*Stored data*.

· · · ·

(** * Rotating log writer (package log: file_rotate.go, log.go)

    A shallow embedding of the rotating file handler in a small
    state-and-panic monad over an explicit model of the operating system
    (a flat path namespace, a clock, the two standard streams), followed
    by the properties of rotation, seeding, naming and the retention
    sweep.

    Conventions of the model:
    - Go's [int] is the 64-bit signed integer; arithmetic the source
      performs on it is wrapped with [wrap64].
    - A file is known by its path.  The handler closes its descriptor
      before it renames the live file, so within one process a
      descriptor always denotes the file currently at its path, or a
      file that has been unlinked (whose bytes no path can reach; writes
      to it succeed and change nothing visible).
    - The clock is read from the world and stands still during one
      operation; the environment moves it between operations.
    - A system call fails when the world's fault fields say so.
    - The two mutexes serialise callers; the embedding is sequential and
      leaves them out. *)

From Stdlib Require Import ZArith String Ascii List Bool Lia.
From stdpp Require Import base gmap strings list.

Open Scope string_scope.
Open Scope Z_scope.

(** ** Integers *)

(** Two's-complement wrap-around of Go's 64-bit [int] and [int64]. *)
Definition wrap64 (z : Z) : Z := (z + 2 ^ 63) mod 2 ^ 64 - 2 ^ 63.
Lemma fresh_null_unmanaged sp sharing secure small medium large maxSlabCount
  sideDataSize base0 base1 base2 sideData0 sideData1 sideData2 slabSideData :
  0 < base0 -> 0 < base1 -> 0 < base2 ->
  managed (freshDirector sp sharing secure small medium large maxSlabCount
             sideDataSize base0 base1 base2 sideData0 sideData1 sideData2
             slabSideData) 0 = false.
Proof.
  intros H0 H1 H2. unfold managed, freshDirector, freshTier.
  cbn [d_quantumAllocators d_slabAllocator existsb q_allocator space].
  unfold Space.in_, Space.create. cbn [base].
  rewrite (proj2 (Z.leb_gt base0 0)), (proj2 (Z.leb_gt base1 0)),
    (proj2 (Z.leb_gt base2 0)) by lia.
  cbn [andb orb]. apply existsb_none. intros i.
  unfold inLiveSlab, freshSlabAllocator. cbn [s_slabs].
  unfold lookupZ. destruct (0 <=? Z.of_nat i); [|reflexivity].
  destruct (replicate (Z.to_nat maxSlabCount) Space.empty !! Z.to_nat (Z.of_nat i))
    as [slab|] eqn:L; [|reflexivity].
  apply lookup_replicate in L as [-> _].
  destruct (Registry.isSet _ _); reflexivity.
Qed.



(** ** C10: a request of zero bytes *)

(** C10: [allocate(0)] is dispatched as a request of order 3 is,
    [sizeToOrder(0)] being 3 and [roundUpPowerOf2(0)] being 0, to the
    allocator that the roster has for 8 bytes. On a Director just created
    with at least one partition in its first quantum allocator it returns
    a non-null address, and the size of the block at that address is 8,
    whatever compare-exchanges fail spuriously. *)
Theorem allocate_zero_returns_an_8_byte_block :
  sizeToOrder 0 = SMALLEST_SIZE_ORDER /\
  roundUpPowerOf2 0 = Ok 0 /\
  forall abi address secure small medium large maxSlabCount sideDataSize
         e d e',
    Director.create abi address secure small medium large maxSlabCount
      sideDataSize e = Ok (Some d, e') ->
    sizesFit abi = true ->
    inRange small medium large maxSlabCount sideDataSize = true ->
    addressable e = true ->
    1 <= small ->
    Director.findAllocatorBySize d 0 = Director.findAllocatorBySize d 8 /\
    exists a w',
      Director.allocate 0 (mkWorld d e') = Ok (a, w') /\
      a <> 0 /\
      Director.allocationSize (director w') a = Ok 8.
Proof.
  split; [reflexivity|]. split; [reflexivity|].
  intros abi address secure small medium large maxSlabCount sideDataSize
    e d e' C Ha Hr Ho Hs.
  split; [reflexivity|].
  pose proof (inRange_bounds _ _ _ _ _ Hr) as (Bs & Bm & Bl & _ & _).
  apply create_placed in C
    as (sp & b & s0 & s1 & s2 & ss & -> & Hb & Hl & _); try assumption.
  destruct e' as [c o t].
  destruct (allocate_zero_fresh sp secure small medium large maxSlabCount
              sideDataSize (b + 2 ^ 33 * large + 2 ^ 25 * medium)
              (b + 2 ^ 33 * large) b s0 s1 s2 ss c o t)
    as (w' & A & S);
    try (change MAX_REGISTRY_BIT_COUNT with 16384; lia).
  eexists _, w'. split; [exact A|]. split; [lia|exact S].
Qed.

Lemma allocate_zero_returns_an_8_byte_block_witness :
  exists d e' a w',
    Director.create lp64 0 false 1 0 0 0 0 (quiet [2 ^ 32]) = Ok (Some d, e') /\
    Director.allocate 0 (mkWorld d e') = Ok (a, w') /\
    a <> 0 /\
    Director.allocationSize (director w') a = Ok 8.
Proof.
  assert (H : exists d e',
             Director.create lp64 0 false 1 0 0 0 0 (quiet [2 ^ 32])
             = Ok (Some d, e')).
  { eexists _, _. lazy. reflexivity. }
  destruct H as (d & e' & C).
  destruct (proj2 (proj2 allocate_zero_returns_an_8_byte_block)
              lp64 0 false 1 0 0 0 0 (quiet [2 ^ 32]) d e' C
              eq_refl eq_refl eq_refl ltac:(lia))
    as (_ & a & w' & A & N & S).
  exists d, e', a, w'. auto.
Defined.

(* ===================================================================== *)
(** * Further properties                                                   *)
(* ===================================================================== *)

(** ** Sizes and orders *)

Lemma clz_log2 x : 0 < x -> clz x = 63 - Z.log2 x.
Proof. intros H. unfold clz. destruct (x =? 0) eqn:E; [lia|reflexivity]. Qed.

Lemma twoToOrder_pow2 k : 0 <= k < 64 -> shl64 1 k = Ok (2 ^ k).
Proof.
  intros H. unfold shl64.
  destruct ((0 <=? k) && (k <? 64)) eqn:E; [|lia].
  rewrite Z.shiftl_1_l, wrap64_small; [reflexivity|].
  split; [apply Z.pow_nonneg; lia|apply Z.pow_lt_mono_r; lia].
Qed.

(** [BITS_PER_WORD - clz(value - 1)] is the order of the next power of
    two. *)
Lemma order_log2_up v :
  1 <= v < 2 ^ 64 -> BITS_PER_WORD - clz (wrap64 (v - 1)) = Z.log2_up v.
Proof.
  intros H. rewrite wrap64_small by lia. change BITS_PER_WORD with 64.
  destruct (Z.eq_dec v 1) as [->|N]; [reflexivity|].
  rewrite clz_log2 by lia. rewrite Z.log2_up_eqn by lia.
  replace (Z.pred v) with (v - 1) by lia. lia.
Qed.

Lemma log2_up_range v : 1 <= v <= 2 ^ 63 -> 0 <= Z.log2_up v <= 63.
Proof.
  intros H. split; [apply Z.log2_up_nonneg|].
  destruct (Z.eq_dec v 1) as [->|N]; [cbn; lia|].
  apply Z.log2_up_le_pow2; lia.
Qed.

(** X1. [roundUp(value, powerOf2)] is the least multiple of the power of
    two that is not below the value, as long as that multiple is below
    [2^64]; in the last quantum of the 64-bit range it wraps to zero. *)
Theorem roundUp_least_multiple : forall k x,
  0 <= k < 64 -> 0 <= x < 2 ^ 64 ->
  (x + 2 ^ k <= 2 ^ 64 ->
     x <= roundUp x (2 ^ k) < x + 2 ^ k /\
     roundUp x (2 ^ k) mod 2 ^ k = 0 /\
     (x mod 2 ^ k = 0 -> roundUp x (2 ^ k) = x)) /\
  (2 ^ 64 < x + 2 ^ k -> roundUp x (2 ^ k) = 0).
Proof.
  intros k x Hk Hx.
  assert (P : 0 < 2 ^ k) by (apply Z.pow_pos_nonneg; lia).
  assert (Q : 2 ^ k < 2 ^ 64) by (apply Z.pow_lt_mono_r; lia).
  split.
  - intros Hb. split; [apply roundUp_bounds; lia|]. split.
    + rewrite roundUp_twoToOrder by lia. apply Z.mod_mul. lia.
    + intros M.
      rewrite (Z.div_mod x (2 ^ k)) at 1 2 by lia. rewrite M, Z.add_0_r.
      rewrite (Z.mul_comm (2 ^ k)). apply roundUp_multiple; try lia.
      * apply Z.div_pos; lia.
      * pose proof (Z.div_mod x (2 ^ k) ltac:(lia)). nia.
  - intros Hb. unfold roundUp, MASK.
    rewrite (wrap64_small (2 ^ k - 1)) by lia.
    unfold wrap64 at 1.
    replace (x + (2 ^ k - 1)) with ((x + 2 ^ k - 1 - 2 ^ 64) + 1 * 2 ^ 64)
      by lia.
    rewrite Z.mod_add, Z.mod_small by lia.
    set (y := x + 2 ^ k - 1 - 2 ^ 64).
    assert (Hy : 0 <= y < 2 ^ k - 1) by (unfold y; lia).
    apply Z.bits_inj'. intros i Hi. rewrite Z.bits_0.
    unfold not64, ALL_ONES.
    replace (2 ^ 64 - 1) with (Z.ones 64) by reflexivity.
    replace (2 ^ k - 1) with (Z.ones k) by (rewrite Z.ones_equiv; lia).
    rewrite Z.land_spec, Z.lxor_spec, !Z.testbit_ones_nonneg by lia.
    destruct (Z.ltb_spec i k) as [Lk|Lk].
    + destruct (Z.ltb_spec i 64); [|lia]. apply andb_false_r.
    + destruct (Z.eq_dec y 0) as [->|]; [rewrite Z.bits_0; reflexivity|].
      rewrite Z.bits_above_log2; [reflexivity|lia|].
      assert (Z.log2 y < k) by (apply Z.log2_lt_pow2; lia). lia.
Qed.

· · · ·

*WHAT IS EXPECTED*.
Collect the lines of the data that carry the word "embedding".

*SOLUTION FOR THIS PROBLEM*.
    A shallow embedding of the rotating file handler in a small
    - The two mutexes serialise callers; the embedding is sequential and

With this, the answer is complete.